In education, we talk a lot about scaffolding—providing support structures that students can rely on as they develop competence, then gradually removing those structures as independence grows. We don't throw students into advanced problems without teaching them foundational skills. We don't expect them to run complex experiments without understanding safety protocols. We build up their capabilities in tandem with their judgment.

But with AI, we're doing the opposite. We're building increasingly capable systems and worrying about judgment later. We're creating agents that can modify codebases, access databases, execute commands across systems—and we're discovering vulnerabilities after deployment, patching them reactively, playing an endless game of whack-a-mole with attack vectors we didn't anticipate.

There's a better way, but it requires us to slow down and ask uncomfortable questions. What does trustworthy AI actually look like? Not AI that works most of the time, but AI that fails in predictable, transparent ways. AI that can explain its reasoning. AI that knows when to ask for help. AI that defaults to caution rather than action when context is ambiguous.

This isn't about adding more features. It's about fundamentally rethinking what we're building and why. It's about recognizing that autonomy without transparency isn't sophistication—it's a liability.

I ride motorcycles, and there's a principle in riding that applies here: you don't accelerate into conditions you can't see through. You don't assume the road ahead is clear just because it's been clear so far. You maintain a speed that gives you time to react to what you can't predict.

We're not doing that with AI. We're accelerating into fog, assuming we'll figure out the obstacles as we hit them. And maybe we will. Maybe each vulnerability discovered is a lesson learned, each exploit patched makes the system stronger.
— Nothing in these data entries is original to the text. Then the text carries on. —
Lemma record_metric_run (i : nat) (metric : string) (x : pyval) (w : world) :
  model (self w) = Some tm →
  metrics_names tm !! i = Some metric →
  record_metric cls (VStr name) i x w =
    (recorded_world
       (setdefault_append (metric_key (prefix cls) name metric) (Scalar x)
                          (history (self w)))
       (stdout w ++ if bool_decide (verbose (self w) = 1)
                    then [(metric_key (prefix cls) name metric, x)] else [])
       w,
     Ok tt).
Proof.
  intros Hm Hi. unfold record_metric. mrun.
  rewrite Hm. mrun. rewrite (seq_getitem_nat _ _ _ Hi).
  rewrite !string_app_assoc. fold (metric_key (prefix cls) name metric).
  unfold recorded_world. cbn [verbose set_history].
  case_bool_decide; mrun; rewrite ?app_nil_r; reflexivity.
Qed.

Lemma record_metrics_run (values : list pyval) (i : nat) (w : world) :
  model (self w) = Some tm →
  (i + length values ≤ length (metrics_names tm))%nat →
  record_metrics cls (VStr name) i values w =
    (recorded_world
       (append_all (metric_entries (prefix cls) name
                      (drop i (metrics_names tm)) values)
                   (history (self w)))
       (stdout w ++ printed (prefix cls) name (verbose (self w)) (drop i (metrics_names tm))
                            values) w,
     Ok tt).
Proof.
  revert i w. induction values as [|x values IH]; intros i w Hm Hlen.
  - simpl. unfold printed, metric_entries. rewrite !zip_with_nil_r.
    destruct (bool_decide _); simpl; rewrite ?app_nil_r;
      by rewrite recorded_world_id.
  - simpl in Hlen.
    destruct (lookup_lt_is_Some_2 (metrics_names tm) i) as [metric Hi];
      [lia|].
    rewrite (drop_S _ _ _ Hi).
    cbn [record_metrics]. rewrite bind_run.
    rewrite (record_metric_run i metric x w Hm Hi).
    rewrite IH; [|exact Hm|lia].
    rewrite recorded_world_twice.
    cbn [self stdout recorded_world history verbose set_history].
    f_equal. f_equal. unfold printed.
    case_bool_decide; simpl; rewrite ?app_nil_r, <- ?app_assoc; reflexivity.
Qed.
End recording.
But that's an expensive way to learn, and the cost isn't borne by the people building the systems.

The developers whose machines get compromised by agentjacking aren't the ones who designed vulnerable AI agents. The people whose lives are affected by opaque algorithmic decisions aren't the ones who built the algorithms. The students trying to figure out how to use AI tools responsibly aren't the ones who created an ecosystem where explanation and verification are treated as optional features.

Trust isn't a bug to be fixed. It's not a feature to be added. It's the foundation everything else is built on. And right now, we're building impressive structures on sand, wondering why they keep collapsing.

Maybe it's time to start with the foundation.